Go through the entries below and print, exactly, the lines starting at the one with "Definition Context_values (ctx" and ending at the one with "a ← ParseFloat", keeping both ends and no others.

** DATA RECORDS **

- - - - - - -

Record Request := mkRequest {
  rq_action : string;
  rq_resource : string;
  rq_context : gmap string (list string)
}.

Inductive ConditionValueType :=
| ConditionValueAny
| ConditionValueString
| ConditionValueBool
| ConditionValueNumeric
| ConditionValueDate.

Record Options := mkOptions {
  AllowedConditionKeys : gmap string bool;
  ConditionKeyTypes : gmap string ConditionValueType
}.

Inductive effect := effectAllow | effectDeny.

Inductive matchMode := matchPositive | matchNegative.

Inductive conditionFamily :=
| conditionStringEquals
| conditionStringLike
| conditionBool
| conditionNull
| conditionNumericEquals
| conditionNumericLessThan
| conditionNumericLessThanEquals
| conditionNumericGreaterThan
| conditionNumericGreaterThanEquals
| conditionDateEquals
| conditionDateLessThan
| conditionDateLessThanEquals
| conditionDateGreaterThan
| conditionDateGreaterThanEquals.

#[export] Instance conditionFamily_eq_dec : EqDecision conditionFamily.
Proof. solve_decision. Defined.
#[export] Instance ConditionValueType_eq_dec : EqDecision ConditionValueType.
Proof. solve_decision. Defined.
#[export] Instance effect_eq_dec : EqDecision effect.
Proof. solve_decision. Defined.

Record conditionOperator := mkOperator {
  op_name : string;
  op_family : conditionFamily;
  op_negative : bool
}.

(** One item of a compiled pattern: a quoted code point, [.], or [.*]. *)
Inductive re_item := ReLit (r : Z) | ReDot | ReDotStar.

Record wildcard := mkWildcard { w_raw : string; w_re : list re_item }.

Record condition := mkCondition {
  c_operator : conditionOperator;
  c_key : string;
  c_values : list string;
  c_patterns : list wildcard
}.

Record statement := mkStatement {
  s_sid : string;
  s_effect : effect;
  s_actionMode : matchMode;
  s_actions : list wildcard;
  s_resourceMode : matchMode;
  s_resources : list wildcard;
  s_conditions : list condition
}.

Record Policy := mkPolicy { statements : list statement }.

Definition DenyAllPolicy : Policy := mkPolicy [].

(** ** Wildcards *)

Definition wildcardToRegex (pattern : string) : list re_item :=
  (fun r => if r =? 42 then ReDotStar else if r =? 63 then ReDot else ReLit r)
    <$> rune_values pattern.

(** Without the [s] flag, [.] matches every code point but the newline. *)
Definition re_dot (r : Z) : bool := negb (r =? 10).

(** [regexp.MatchString] of [^re$] on the code points of a string. *)
Fixpoint re_match (re : list re_item) (v : list Z) {struct re} : bool :=
  match re with
  | [] => match v with [] => true | _ => false end
  | ReLit r :: re => match v with x :: v => (x =? r) && re_match re v | [] => false end
  | ReDot :: re => match v with x :: v => re_dot x && re_match re v | [] => false end
  | ReDotStar :: re =>
      (fix star (v : list Z) : bool :=
         re_match re v || match v with x :: v => re_dot x && star v | [] => false end) v
  end.

(** [regexp.Compile] accepts every pattern made of quoted text, [.] and [.*]. *)
Definition compileWildcard (value : string) : wildcard :=
  mkWildcard value (wildcardToRegex value).

Definition compileWildcards (values : list string) (action : bool) : list wildcard :=
  (fun value => compileWildcard (if action then ToLower value else value)) <$> values.

Definition wildcard_matches (w : wildcard) (value : string) (action : bool) : bool :=
  re_match (w_re w) (rune_values (if action then ToLower value else value)).

(** ** Evaluation *)

Definition canonicalConditionKey (key : string) : string := ToLower key.

Definition Context_values (ctx : gmap string (list string)) (key : string)
    : option (list string) := ctx !! canonicalConditionKey key.

Definition parseNumbers (actual expected : string) : option (float64 * float64) :=
  a ← ParseFloat actual; e ← ParseFloat expected; Some (a, e).

Definition parseIAMTime (value : string) : option Time :=
  match ParseInt value with
  | Some unix => Some (Unix unix)
  | None =>
      match ParseRFC3339 value with
      | Some t => Some t
      | None => ParseZulu value
      end
  end.

Definition parseTimes (actual expected : string) : option (Time * Time) :=
  a ← parseIAMTime actual; e ← parseIAMTime expected; Some (a, e).

Definition with_pair {A} (r : option (A * A)) (f : A -> A -> bool) : bool :=
  match r with Some (a, e) => f a e | None => false end.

- - - - - - -

** RESPONSE TO THE EXERCISE **
Definition Context_values (ctx : gmap string (list string)) (key : string)
    : option (list string) := ctx !! canonicalConditionKey key.

Definition parseNumbers (actual expected : string) : option (float64 * float64) :=
  a ← ParseFloat actual; e ← ParseFloat expected; Some (a, e).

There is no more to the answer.